Comment: Yes, Bill, There Is A Bank Fund - And Reserve Ratio Is Too Low

"Moral hazard" has reared its ugly head again in federal deposit insurance as the banking industry continues to lobby for greatly reduced premiums and reserves in the insurance fund.

American Banker commentaries on April 6 and April 20 by William Isaac of the Secura Group reflect not only this moral hazard but also "memory hazard" - a failed or incomplete recollection of banking history as recent as his tenure as FDIC chairman from 1981 to 1985.

Mr. Isaac has almost always taken a pro-banker position, even at the FDIC, which may explain why he found my recent testimony, based on a pro-taxpayer position, to be "outrageous." (I was the "independent bank consultant" quoted in his column of April 20).

Mr. Isaac now proclaims, "There is no deposit insurance fund," in contradiction to all he said during his FDIC years dedicated to strengthening the fund.

If there is no Bank Insurance Fund or Savings Association Insurance Fund, then why do he and his banking industry friends object to their merger? Doesn't zero plus zero equal zero?

Mr. Isaac takes particular exception to my point that the FDIC fund last had a 1.25% reserve ratio at yearend 1981, before beginning the free-fall to a negative number in 1991 and 1992. Today the bank fund is nearly back to the 1.25% ratio that he began his FDIC term with.

Perhaps Mr. Isaac forgets about all the banks that were closed or adversely affected by the FDIC's requiring over-reserving for grossly overestimated future losses when he was chairman. Continental Illinois Bank wasn't one of those closed banks, though he unconvincingly argued when he was chairman that it did not have a solvency problem (which was later shown to be the case) but only a liquidity problem. Though he refused to call it a failure at the time, the FDIC now counts it as the largest bank failure in the nation's history.

Yes, Mr. Isaac, there are two insurance funds, but the truth is they are ultimately backed by the taxpayers. The fiction is that the banks and thrifts stand behind them. Was it not the taxpayers who bankrolled the $150 billion for the S&L bailout, the $30 billion line of credit for the FDIC, the $15.1 billion working capital the FDIC borrowed from the Treasury's Federal Financing Bank, and the $8 billion appropriated through the RTC Completion Act of 1993 to backstop the thrift fund?

The insurance fund concept provides a reasonable and practicable way of assessing an appropriate premium on a stand-alone basis.

Premiums have traditionally been based on maintaining a 1.25% reserve ratio, the average between 1933 and 1983. But those were mainly "good" years for the industry. My testimony documented several reasons why 1.25% is insufficient, beginning with the obvious one that it was not enough in 1981 to keep the fund from becoming insolvent.

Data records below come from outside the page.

(** What [record] does when it returns. *)
Lemma record_Ret nm pid evs lbs evs' lbs' :
  record nm pid evs lbs = Ret (evs', lbs') ->
  (py_in nm evs = false /\ evs' = evs ++ [nm] /\ lbs' = lbs ++ [[pid]]) \/
  (py_in nm evs = true /\ evs' = evs /\
   exists pre l post,
     lbs = pre ++ l :: post /\ lbs' = pre ++ (l ++ [pid]) :: post).
Proof.
  unfold record. destruct (py_in nm evs) eqn:Ein; simpl; intros H.
  - right. inv_bind H. inv_bind H. injection H as <- <-.
    unfold append_at in Hm0. destruct (nth_error lbs a) as [l |] eqn:El;
      [| discriminate].
    injection Hm0 as <-. repeat split; trivial.
    exists (firstn a lbs), l, (skipn (S a) lbs). split; [| reflexivity].
    symmetry. apply firstn_skipn_middle. exact El.
  - left. injection H as <- <-. auto.
Qed.

(** What [flatten] did when it returns a graph. *)
Lemma flatten_Some fuel story_data g :
  flatten fuel story_data = Ret (Some g) ->
  exists items work,
    story_data = JDict items /\ items <> [] /\
    comprehension
      (fun '(idx, (ev, outcomes)) =>
         c <- chr (ord_A + idx) ;; Ret (mkNode ev outcomes c))
      (enumerate items) = Ret work /\
    while_nodes fuel work ([], [], []) = Ret g.
Proof.
  unfold flatten. intros H.
  destruct story_data as [| b | n | s | l | d]; simpl in H;
    rewrite ?orb_true_r in H; try discriminate.
  destruct d as [| kv d]; simpl in H; [discriminate |].
  inv_bind H. inv_bind H. injection H as <-.
  exists (kv :: d), a. repeat split; try assumption. discriminate.
Qed.
Lemma list_len_loop_path h a xs b (fuel : nat) len :
  path h a xs b → b ∉ xs → (length xs <= fuel)%nat →
  0 <= len → len + Z.of_nat (length xs) <= 1000000 →
  ∃ p, nxt h a = Some p ∧ list_len_loop fuel b p len h = Done (len + Z.of_nat (length xs)) h.
Proof.
  revert a fuel len. induction xs as [|x xs IH]; intros a fuel len Hp Hb Hf H0 Hm.
  - simpl in *. destruct Hp as [Hn _]. exists b. split; [done|].
    destruct fuel; simpl; rewrite decide_True by done; f_equal; lia.
  - destruct Hp as [[Hn _] Hp]. exists x. split; [done|].
    simpl length in *. destruct fuel as [|fuel]; simpl list_len_loop; [lia|].
    rewrite decide_False by set_solver. rewrite u32_small by lia.
    destruct (Z.ltb_spec 1000000 (len + 1)); [lia|].
    destruct (IH x fuel (len + 1) Hp) as (p & -> & E); [set_solver|lia..|].
    rewrite E. f_equal. lia.
Qed.

(** * Families of lists

    The structures of the kernel live on several lists of one heap: the free
    lists of the page allocator, the chains of a hash table, the LRU and dirty
    lists.  [fam h σ] says that the heap holds, for each head of [σ], the list
    [σ] gives, and that no node is on two of them. *)
Implicit Types (σ : gmap L (list L)).

Definition fam_disjoint σ : Prop :=
  ∀ hd1 hd2 xs1 xs2 q, σ !! hd1 = Some xs1 → σ !! hd2 = Some xs2 →
    q ∈ hd1 :: xs1 → q ∈ hd2 :: xs2 → hd1 = hd2.

Definition fam h σ : Prop :=
  (∀ hd xs, σ !! hd = Some xs → dll h hd xs) ∧ fam_disjoint σ.

(** [q] is a head or a member of the family. *)
Definition in_fam σ (q : L) : Prop := ∃ hd xs, σ !! hd = Some xs ∧ q ∈ hd :: xs.

Lemma fam_disjoint_insert σ hd xs xs' :
  fam_disjoint σ → σ !! hd = Some xs →
  (∀ q, q ∈ xs' → q ∈ xs ∨ ¬ in_fam σ q) → fam_disjoint (<[hd := xs']> σ).
Proof.
  intros Hdis Hhd Hsub.
  assert (Hcase : ∀ hd2 xs2 q, hd2 ≠ hd → σ !! hd2 = Some xs2 →
    q ∈ hd :: xs' → q ∈ hd2 :: xs2 → False).
  { intros hd2 xs2 q Hne Hs2 Hq1 Hq2. apply Hne.
    apply elem_of_cons in Hq1 as [->|Hq1].
    - apply (Hdis hd2 hd xs2 xs hd); [done..|by left].
    - destruct (Hsub q Hq1) as [Hq|Hno].
      + apply (Hdis hd2 hd xs2 xs q); [done..|by right].
      + exfalso. apply Hno. exists hd2, xs2. done. }
  intros hd1 hd2 xs1 xs2 q H1 H2 Hq1 Hq2.
  rewrite lookup_insert in H1, H2.
  destruct (decide (hd = hd1)) as [<-|], (decide (hd = hd2)) as [<-|]; simplify_eq.
  - done.
  - exfalso. by apply (Hcase hd2 xs2 q).
  - exfalso. by apply (Hcase hd1 xs1 q).
  - by apply (Hdis hd1 hd2 xs1 xs2 q).
Qed.

(** Replacing one list of the family by the result of a local change. *)
Lemma fam_update h h' σ hd xs xs' X :
  fam h σ → σ !! hd = Some xs → dll h' hd xs' → only h h' X →
  (∀ q, q ∈ X → q ∈ hd :: xs ∨ ¬ in_fam σ q) →
  (∀ q, q ∈ xs' → q ∈ xs ∨ ¬ in_fam σ q) → fam h' (<[hd := xs']> σ).
Proof.
  intros [Hdll Hdis] Hhd Hd' Ho HX Hsub. split; [|by eapply fam_disjoint_insert].
  intros hd2 xs2. rewrite lookup_insert. case_decide; intros ?; simplify_eq; [done|].
  eapply dll_only; [exact Ho| |eauto].
  intros q Hq HqX. destruct (HX q HqX) as [Hin|Hno].
  - assert (hd2 = hd) by (eapply Hdis; eauto). congruence.
  - apply Hno. exists hd2, xs2. done.
Qed.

I argue for a minimum 1.5% ratio, which likely would have prevented the ultimate insolvency embarrassment that the bank fund was forced to endure in 1991 and 1992, and for a merged bank and thrift fund to handle the Fico obligations that Mr. Isaac and the bankers would prefer to use RTC funds for.

The proposed $5 billion reduction in the bank-fund premium - an industry windfall - would have to be delayed for two and a half to three years to get the fund to 1.5%.

Mr. Isaac has generally relied too much on "market discipline" to reduce bank failures, and he now cites early intervention and depositor preference policies in this context. His "pay as you go" justification for a reduced or eliminated insurance fund is likewise unrealistic in cases where bank earnings are insufficient to cover losses.

Consider the fact that 1987 bank earnings of $2.8 billion just exceeded failure losses of $2 billion but were below 1988 losses of $6.7 billion. There are too many uncertainties in pay-as-you-go to instill confidence in the system.

A reserve ratio of 1.5% would provide the needed cushion and allow us to learn from and not repeat past mistakes.

Mr. Thomas runs a Miami consulting firm, K.H. Thomas Associates, and is a lecturer in finance at the Wharton School of the University of Pennsylvania.